Task brief
Look through the records and copy each line with the string "split" in it.

Record set
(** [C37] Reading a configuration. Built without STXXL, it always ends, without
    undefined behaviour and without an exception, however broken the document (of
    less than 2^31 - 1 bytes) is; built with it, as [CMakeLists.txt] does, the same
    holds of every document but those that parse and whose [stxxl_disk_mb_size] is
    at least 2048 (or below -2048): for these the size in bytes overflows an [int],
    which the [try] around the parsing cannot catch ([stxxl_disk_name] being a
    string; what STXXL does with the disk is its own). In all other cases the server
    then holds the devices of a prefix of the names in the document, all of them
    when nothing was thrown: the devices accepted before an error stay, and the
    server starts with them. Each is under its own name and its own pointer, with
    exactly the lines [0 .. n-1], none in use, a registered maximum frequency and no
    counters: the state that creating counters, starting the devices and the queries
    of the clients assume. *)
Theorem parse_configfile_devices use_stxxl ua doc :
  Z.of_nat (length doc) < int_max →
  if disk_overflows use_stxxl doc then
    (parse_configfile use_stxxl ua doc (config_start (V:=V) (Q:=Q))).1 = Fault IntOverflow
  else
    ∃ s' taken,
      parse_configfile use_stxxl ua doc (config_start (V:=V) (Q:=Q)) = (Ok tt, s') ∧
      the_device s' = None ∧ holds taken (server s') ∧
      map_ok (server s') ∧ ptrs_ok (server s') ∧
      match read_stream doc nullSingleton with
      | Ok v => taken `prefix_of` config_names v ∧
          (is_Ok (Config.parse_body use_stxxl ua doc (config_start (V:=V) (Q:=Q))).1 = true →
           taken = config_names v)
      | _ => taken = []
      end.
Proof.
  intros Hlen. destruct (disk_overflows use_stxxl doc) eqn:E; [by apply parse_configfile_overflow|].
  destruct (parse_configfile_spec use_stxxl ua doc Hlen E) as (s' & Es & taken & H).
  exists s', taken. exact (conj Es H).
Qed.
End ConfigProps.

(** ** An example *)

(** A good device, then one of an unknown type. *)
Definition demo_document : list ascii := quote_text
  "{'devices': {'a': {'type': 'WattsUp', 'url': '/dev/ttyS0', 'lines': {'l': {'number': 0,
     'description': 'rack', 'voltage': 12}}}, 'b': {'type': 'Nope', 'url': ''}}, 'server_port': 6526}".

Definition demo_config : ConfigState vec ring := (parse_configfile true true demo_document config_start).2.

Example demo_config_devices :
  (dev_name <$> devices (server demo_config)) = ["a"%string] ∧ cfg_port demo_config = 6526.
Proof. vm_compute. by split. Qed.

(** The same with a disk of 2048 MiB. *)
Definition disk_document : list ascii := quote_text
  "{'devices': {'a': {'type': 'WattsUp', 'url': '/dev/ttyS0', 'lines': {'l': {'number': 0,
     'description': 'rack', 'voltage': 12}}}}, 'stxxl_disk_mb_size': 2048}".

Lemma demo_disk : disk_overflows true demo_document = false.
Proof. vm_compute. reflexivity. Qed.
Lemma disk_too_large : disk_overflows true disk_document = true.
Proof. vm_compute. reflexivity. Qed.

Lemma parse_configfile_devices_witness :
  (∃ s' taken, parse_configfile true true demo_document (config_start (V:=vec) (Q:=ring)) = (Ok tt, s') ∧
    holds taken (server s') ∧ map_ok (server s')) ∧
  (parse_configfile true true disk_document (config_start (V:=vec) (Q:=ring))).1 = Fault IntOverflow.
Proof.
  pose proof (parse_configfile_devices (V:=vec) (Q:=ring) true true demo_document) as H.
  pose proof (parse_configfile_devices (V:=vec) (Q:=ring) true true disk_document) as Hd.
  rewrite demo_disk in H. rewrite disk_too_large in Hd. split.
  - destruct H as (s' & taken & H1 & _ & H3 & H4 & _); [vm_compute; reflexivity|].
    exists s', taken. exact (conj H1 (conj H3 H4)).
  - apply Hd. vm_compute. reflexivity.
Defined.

Answer to this problem
Proof. vm_compute. by split. Qed.
  rewrite demo_disk in H. rewrite disk_too_large in Hd. split.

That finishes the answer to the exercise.